• **Exercise instructions**
Reproduce, character for character, the entries from their opening line through the line with "The functions of".
◆ ◆ ◆ ◆
(** * Conway's Game of Life with ripples: a model of [automata.js]

    The page script comes in two variants.  Variant A runs a fixed animation
    loop over an 80 x 80 board, stamps letters and small shapes on it and
    lets a click start an expanding ripple.  Variant B has start / pause /
    step / clear / randomise controls and toggles a cell on a click.

    The functions of the script are embedded as Rocq functions of the same
    name.  The module-level variables of the script ([grid], [gridSize],
    [running], [ripples], ...) become the fields of a state record that the
    handlers pass along; the helpers take the parts they read as arguments.

    - A grid is an array of rows, [list (list Z)], indexed [grid[y][x]].
    - Coordinates and sizes are JavaScript numbers that only ever hold
      integers: they are [Z].  Time stamps and [Math.random()] results are
      doubles, taken here as the rationals they denote.
    - An operation that can raise ([TypeError] on a missing row,
      [RangeError] on a negative array length) returns [option]; loops are
      folds in the option monad over the list of their indices.
    - [Math.random()] is a sequence [random : nat → Q] given from outside;
      the state counts the draws made so far.
    - The canvas is the list of fill colours [drawGrid] paints; the
      conversion of a click from pixels to a cell is left to the caller of
      the click handlers, which take the cell.

    The definitions come first, the properties after them. *)

From Stdlib Require Import ZArith QArith Qround Reals Lra Lia Floats Uint63.
From Stdlib Require Import Permutation Ascii String.
From stdpp Require Import base option list numbers strings.
Definition Constraint_deactivate (c : Constraint) : Constraint :=
  {| active := false; members := (λ _, false) <$> members c |}.

Definition ConstraintData_deactivate (k : Key) (c : Constraint) : Constraint :=
  {| active := active c; members := alter (λ _, false) k (members c) |}.

(** A constraint is wholly active when the container and all members are. *)
Definition fully_active (c : Constraint) : Prop :=
  active c = true ∧ ∀ k b, members c !! k = Some b → b = true.

Definition fully_inactive (c : Constraint) : Prop :=
  active c = false ∧ ∀ k b, members c !! k = Some b → b = false.

(** Solver reports, as [pyomo.opt] names them. *)
Inductive SolverStatus := ok | warning | error | aborted | unknown.

Inductive TerminationCondition :=
| optimal | locallyOptimal | globallyOptimal
| infeasible | unbounded | maxIterations | maxTimeLimit | other.

Record SolverResults := mkResults {
  status : SolverStatus;
  termination_condition : TerminationCondition
}.

Definition check_optimal_termination (r : SolverResults) : bool :=
  match status r, termination_condition r with
  | ok, optimal | ok, locallyOptimal | ok, globallyOptimal => true
  | _, _ => false
  end.

(** Solver options, in the order they are set. *)
Definition Options := list (string * Q).

(** ** A state-and-exception monad

    A computation reads and writes a state of type [St] and either returns or
    raises; the state reached when it raises is kept. *)

Definition Eff (St A : Type) : Type := St → Res A * St.

Definition ret {St A} (a : A) : Eff St A := λ w, (Ok a, w).

Definition bind {St A B} (c : Eff St A) (k : A → Eff St B) : Eff St B :=
  λ w, match c w with
       | (Ok a, w') => k a w'
       | (Raise e, w') => (Raise e, w')
       end.

Definition raise {St A} (e : Exn) : Eff St A := λ w, (Raise e, w).

(** [assert b] *)
Definition assert {St} (b : bool) : Eff St unit :=
  if b then ret tt else raise AssertionError.

(** [pyo.assert_optimal_termination(status)] raises [RuntimeError] unless the
    report passes [check_optimal_termination]. *)
Definition assert_optimal_termination {St} (r : SolverResults) : Eff St unit :=
  if check_optimal_termination r then ret tt else raise RuntimeError.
◆ ◆ ◆ ◆
• **Your response**
(** * Conway's Game of Life with ripples: a model of [automata.js]

    The page script comes in two variants.  Variant A runs a fixed animation
    loop over an 80 x 80 board, stamps letters and small shapes on it and
    lets a click start an expanding ripple.  Variant B has start / pause /
    step / clear / randomise controls and toggles a cell on a click.

    The functions of the script are embedded as Rocq functions of the same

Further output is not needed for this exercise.